Copy each line from the entries that the word "Htabb" appears in.

### Given records
= = = = =
(** One run keeps the invariant and everything a snapshot at or above the
    watermark can see. *)
Lemma tryCompactOnce_step d disk tables :
  tables_inv d disk tables -> db.CompactionTrigger (db.opts d) <= len (db.sstables d) ->
  exists ssts ids disk' tables', tryCompactOnce d disk = Some (set_tables d ssts ids, disk', Ran)
    /\ tables_inv (set_tables d ssts ids) disk' tables'
    /\ (length ssts < length (db.sstables d))%nat
    /\ dom_sub (layered tables') (layered tables)
    /\ forall k s v, db.computeWatermark d <= s ->
         live (layered tables') k s v <-> live (layered tables) k s v.
Proof.
  intros [Htabs Hids Hnd Hai Hord Hkeys Hsz Hfiles Honly Htrig Hopen] Hn.
  set (n := db.CompactionTrigger (db.opts d)) in *.
  pose proof (Forall2_length _ _ _ Htabs) as Hlt.
  destruct (split_at (db.sstables d) (length (db.sstables d) - Z.to_nat n)) as (top & bot & Es & Htop & Hbot); [lia|].
  destruct (split_at (db.sstableIDs d) (length (db.sstables d) - Z.to_nat n)) as (idt & idb & Ei & Hidt & Hidb); [lia|].
  destruct (split_at tables (length (db.sstables d) - Z.to_nat n)) as (tt & tb & Et & Htt & Htb); [lia|].
  destruct idb as [|out rest]; [unfold len in *; cbn in Hidb; lia|].
  assert (len bot = n) as Hlb by (unfold len in *; lia).
  rewrite Es, Et in Htabs. apply Forall2_app_inv in Htabs as [Htabt Htabb]; [|lia].
  rewrite Es in Hai. apply Forall_app in Hai as [Hait Haib].
  rewrite Et, fmap_app in Hord. apply ordered_app in Hord as (Hordt & Hordb & Hab).
  rewrite Et, layered_app in Hkeys. rewrite Et, sizes_app in Hsz.
  rewrite Ei, Et in Hfiles. apply Forall2_app_inv in Hfiles as [Hft Hfb]; [|lia].
  assert (0 <= sizes tt) as Hszt.
  { apply sizes_nonneg. }
  assert (sizes tb < 2 ^ 60) as Hszb by lia.
  assert (Forall sstable.adds_ok tb) as Hokb
    by (clear -Htabb; induction Htabb as [|? ? ? ? [? _]]; auto).
  set (w := db.computeWatermark d).
  set (m := merged ((fun adds => kvs (sstable.recs_of adds)) <$> tb)).
  destruct (pickInputs_tail d top bot idt out rest Es Ei ltac:(lia) Hlb Hopen) as [b Hpick].
  set (adds := add_of <$> gc w b None 0 m).
  destruct (compactSSTables_run bot tb w b Htabb Haib Hszb) as (file & r & Ef & Er & Hr & _ & Har).
  fold m adds in Hr.
  assert (keys_ok (layered tb)) as Hkb.
  { eapply keys_ok_sub; [|exact Hkeys]. intros kt. rewrite union_dom. auto. }
  pose proof (gc_versions tb w b Hokb Hszb Hkb) as Hgc. cbv zeta in Hgc. fold m adds in Hgc.
  assert (dom_sub (sstable.versions adds) (layered tb)) as Hsub.
  { intros [k t] [[op v] H]. apply Hgc in H as [H _]. eauto. }
  assert (layered (tt ++ [adds]) = layered tt ∪ sstable.versions adds) as El.
  { rewrite layered_app. f_equal. unfold layered. cbn. by rewrite (right_id_L ∅ (∪)). }
  assert (above (layered tt) (sstable.versions adds)) as Hab'.
  { intros k t t' H H'. apply (Hab k t t' H). by apply Hsub. }
  exists (top ++ [r]), (idt ++ [out]), (removeInputs (db.flushTable disk out file) (out :: rest) out),
    (tt ++ [adds]).
  assert (Forall2 table_ok (top ++ [r]) (tt ++ [adds])) as Htabs'.
  { apply Forall2_app; [done|]. constructor; [done|constructor]. }
  pose proof Hnd as Hnd0. rewrite Ei in Hnd0. apply NoDup_app in Hnd0 as (_ & Hdisj & Hndb).
  apply NoDup_cons in Hndb as [Hout _].
  split_and!.
  - eapply tryCompactOnce_shape; [exact Es|exact Ei| | |done|exact Hpick|exact Ef|exact Er]; unfold len in *; cbn in *; lia.
  - split; cbn [set_tables db.sstables db.sstableIDs db.opts db.closed].
    + done.
    + rewrite !length_app. cbn. lia.
    + rewrite Ei in Hnd. apply NoDup_app in Hnd as (H1 & H2 & _). apply NoDup_app. split_and!; [done| |apply NoDup_singleton].
      intros i Hi Hi'%list_elem_of_singleton. subst i. apply (H2 out Hi), elem_of_cons. auto.
    + apply Forall_app. split; [done|]. constructor; [|constructor]. rewrite Har.
      by apply mergedApplied_u64.
    + rewrite fmap_app. apply ordered_app. split_and!; [done| |].
      * split; [|done]. intros k t t' _ H. by apply stack_dom in H as (U & H%elem_of_nil & _).
      * change (stack (sstable.versions <$> [adds])) with (sstable.versions adds ∪ ∅).
        rewrite (right_id_L ∅ (∪)). exact Hab'.
    + rewrite El. eapply keys_ok_sub; [|exact Hkeys]. intros kt. rewrite !union_dom. specialize (Hsub kt). tauto.
    + rewrite sizes_app. unfold sizes at 2. cbn [foldr].
      pose proof (gc_size tb w b Hokb) as Hg. fold m adds (sizes tb) in Hg. lia.
    + apply Forall2_app.
      * eapply Forall2_impl_in; [exact Hft|]. intros id a Hid (f & r' & H1 & H2 & H3).
        exists f, r'. split_and!; [|done..]. rewrite removeInputs_lookup, decide_False by (specialize (Hdisj id Hid); tauto).
        cbn. rewrite lookup_insert_ne; [done|]. intros <-. apply (Hdisj _ Hid), elem_of_cons. auto.
      * constructor; [|constructor]. exists file, r. split_and!; [|done..].
        rewrite removeInputs_lookup, decide_False by tauto. cbn. by rewrite lookup_insert_eq.
    + intros id. rewrite removeInputs_lookup. case_decide as Hd; [by intros [? ?]|]. cbn.
      destruct (decide (id = out)) as [->|Hne]; intros Hid; [apply elem_of_app; right; by apply list_elem_of_singleton|].
      rewrite lookup_insert_ne in Hid by done. apply Honly in Hid. rewrite Ei in Hid.
      apply elem_of_app in Hid as [Hid|Hid]; [apply elem_of_app; auto|]. exfalso. tauto.
    + done.
    + done.
  - rewrite Es, !length_app. cbn. unfold len in *. lia.
  - rewrite El, Et, layered_app. intros kt. rewrite !union_dom. specialize (Hsub kt). tauto.
  - intros k s v Hs. rewrite El, Et, layered_app. apply live_stack_sub; [done|done|].
    by apply (gc_keeps_live _ _ w b).
Qed.

Lemma dom_sub_refl V : dom_sub V V.
Proof. by intros kt. Qed.

Lemma set_tables_id d : set_tables d (db.sstables d) (db.sstableIDs d) = d.
Proof. by destruct d. Qed.

Lemma set_tables_twice d s i s' i' : set_tables (set_tables d s i) s' i' = set_tables d s' i'.
Proof. done. Qed.

Lemma pickInputs_none d :
  db.closed d = false -> len (db.sstables d) < db.CompactionTrigger (db.opts d) -> pickInputs d = Some None.
Proof. intros Hc Hn. unfold pickInputs. by rewrite Hc, decide_True. Qed.

Lemma compactAll_run fuel : forall d disk tables,
  tables_inv d disk tables -> (length (db.sstables d) < fuel)%nat ->
  exists ssts ids disk' tables', compactAll fuel d disk = Some (set_tables d ssts ids, disk', NothingToDo)
    /\ len ssts < db.CompactionTrigger (db.opts d) /\ tables_inv (set_tables d ssts ids) disk' tables'
    /\ dom_sub (layered tables') (layered tables)
    /\ forall k s v, db.computeWatermark d <= s ->
         live (layered tables') k s v <-> live (layered tables) k s v.
Proof.
  induction fuel as [|fuel IH]; intros d disk tables Hinv Hf; [lia|]. cbn [compactAll].
  destruct (decide (len (db.sstables d) < db.CompactionTrigger (db.opts d))) as [Hlt|Hge].
  - unfold tryCompactOnce. rewrite (pickInputs_none d (ti_open _ _ _ Hinv) Hlt).
    cbn [mbind option_bind]. exists (db.sstables d), (db.sstableIDs d), disk, tables.
    rewrite set_tables_id. split_and!; [done..|apply dom_sub_refl|done].
  - destruct (tryCompactOnce_step d disk tables Hinv ltac:(lia))
      as (s1 & i1 & disk1 & tables1 & -> & Hinv1 & Hlen & Hsub1 & Hl1).
    cbn [mbind option_bind].
    destruct (IH _ _ _ Hinv1) as (s2 & i2 & disk2 & tables2 & -> & Hn & Hinv2 & Hsub2 & Hl2); [cbn; lia|].
    exists s2, i2, disk2, tables2. split_and!; [done|done|done| |].
    + intros kt H. by apply Hsub1, Hsub2.
    + intros k s v Hs. rewrite Hl2, Hl1; done.
Qed.

(** What a client gets from the tables. *)
Definition tables_read (d : db.DB) (k : bytes) (s : Z) : outcome db.error bytes :=
  (db.getInTables (db.sstables d) k s).2 ≫= client.

(** C7.  The compaction loop ends, with fewer tables than the trigger, on tables
    whose keys are not empty, have timestamps below 2^56, and are text or no
    prefixes of one another: it leaves the table list, the files and their keys
    consistent, touches nothing else of the store, adds no version, and every read
    of the tables at a snapshot at or above the watermark and below 2^56, of a key
    that keeps to the same rule, answers the client as before.  (An empty key can
    come back from the dead: [compaction_empty_key_resurrects].) *)
Theorem compaction_terminates d disk tables :
  tables_inv d disk tables ->
  exists ssts ids disk' tables', CompactForTesting d disk = Some (set_tables d ssts ids, disk', NothingToDo)
    /\ len ssts < db.CompactionTrigger (db.opts d)
    /\ tables_inv (set_tables d ssts ids) disk' tables'
    /\ dom_sub (layered tables') (layered tables)
    /\ forall k s, db.computeWatermark d <= s -> 0 <= s < 2 ^ 56 -> readable (layered tables) k ->
         tables_read (set_tables d ssts ids) k s = tables_read d k s.
Proof.
  intros Hinv. destruct (compactAll_run (S (length (db.sstables d))) d disk tables Hinv ltac:(lia))
    as (ssts & ids & disk' & tables' & E & Hn & Hinv' & Hsub & Hl).
  exists ssts, ids, disk', tables'. split_and!; [done..|]. intros k s Hw Hs Hr.
  unfold tables_read. cbn [set_tables db.sstables].
  destruct (getInTables_layered _ _ k s (ti_tables _ _ _ Hinv) (ti_ordered _ _ _ Hinv) Hr Hs)
    as (r1 & res1 & -> & _ & H1).
  destruct (getInTables_layered ssts tables' k s (ti_tables _ _ _ Hinv') (ti_ordered _ _ _ Hinv'))
    as (r2 & res2 & -> & _ & H2); [by eapply readable_sub|done|].
  cbn [snd mbind outcome_bind]. eapply client_eq; [exact H2|exact H1|]. intros v. by apply Hl.
Qed.

(** A run that finds the store closed, or whose merge or open fails, removes
    the output path, and that path is the file of its newest input: [Close]
    coming between the merge and the second critical section (or a read error in
    any input) takes the table [outputID] from the directory while the store's
    list still names it, and leaves the other tables alone. *)
Theorem compaction_failure_drops_input d j disk :
  pickInputs d = Some (Some j) ->
  outputID j ∈ db.sstableIDs d
  /\ (forall disk1 r, mergeFiles disk j (db.computeWatermark d) = Some (disk1, inr r) ->
        exists disk2, install (db.Close d) disk1 j r = Some (db.Close d, disk2, NothingToDo)
          /\ db.d_ssts disk2 = delete (outputID j) (db.d_ssts disk))
  /\ (forall e, compactSSTables (inputs j) (db.computeWatermark d) (bottomOfLSM j) = Err e ->
        exists disk2, tryCompactOnce d disk = Some (d, disk2, CompactFailed e)
          /\ db.d_ssts disk2 = delete (outputID j) (db.d_ssts disk)).
Proof.
  intros Hp. split_and!.
  - unfold pickInputs in Hp. destruct (db.closed d); [done|]. case_decide; [done|].
    destruct (slicesMin (drop _ (db.sstableIDs d))) as [m1|]; [|done]. cbn [mbind option_bind] in Hp.
    destruct (slicesMin (db.sstableIDs d)) as [m2|]; [|done]. cbn [mbind option_bind] in Hp.
    destruct (drop _ (db.sstableIDs d)) as [|id ids] eqn:Ed; [done|]. cbn in Hp. injection Hp as <-. cbn.
    apply (elem_of_sublist (id :: ids)); [apply elem_of_cons; auto|]. rewrite <- Ed. apply sublist_drop.
  - intros disk1 r Hm. unfold install.
    assert (db.closed (db.Close d) = true) as -> by (unfold db.Close; by destruct (db.closed d) eqn:E).
    eexists. split; [done|]. cbn. unfold mergeFiles in Hm.
    destruct (compactSSTables _ _ _) as [file|e|]; [|done..]. destruct (sstable.OpenReader file); [|done..].
    injection Hm as <- _. cbn. apply delete_insert_eq.
  - intros e He. unfold tryCompactOnce. rewrite Hp. cbn [mbind option_bind]. unfold mergeFiles.
    rewrite He. cbn [mbind option_bind]. eauto.
Qed.

(** ** Runs over two small tables *)

(** Table 1 holds a put of [k] at timestamp 1, table 2 its deletion at 2. *)
Definition table_file (ai : Z) (adds : list sstable.add) : bytes :=
  match w ← sstable.AddAll (sstable.NewWriter 1 ai) adds; sstable.Finish w with
  | Ok (_, file) => file
  | _ => []
  end.

Definition put_adds (k : bytes) : list sstable.add := [sstable.MkAdd OpPut k [x61] 1].
Definition del_adds (k : bytes) : list sstable.add := [sstable.MkAdd OpDelete k [] 2].

Definition two_tables (k : bytes) : db.Disk :=
  db.MkDisk {[1 := table_file 1 (put_adds k); 2 := table_file 2 (del_adds k)]} None None.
= = = = =
### Written answer
  rewrite Es, Et in Htabs. apply Forall2_app_inv in Htabs as [Htabt Htabb]; [|lia].
    by (clear -Htabb; induction Htabb as [|? ? ? ? [? _]]; auto).
  destruct (compactSSTables_run bot tb w b Htabb Haib Hszb) as (file & r & Ef & Er & Hr & _ & Har).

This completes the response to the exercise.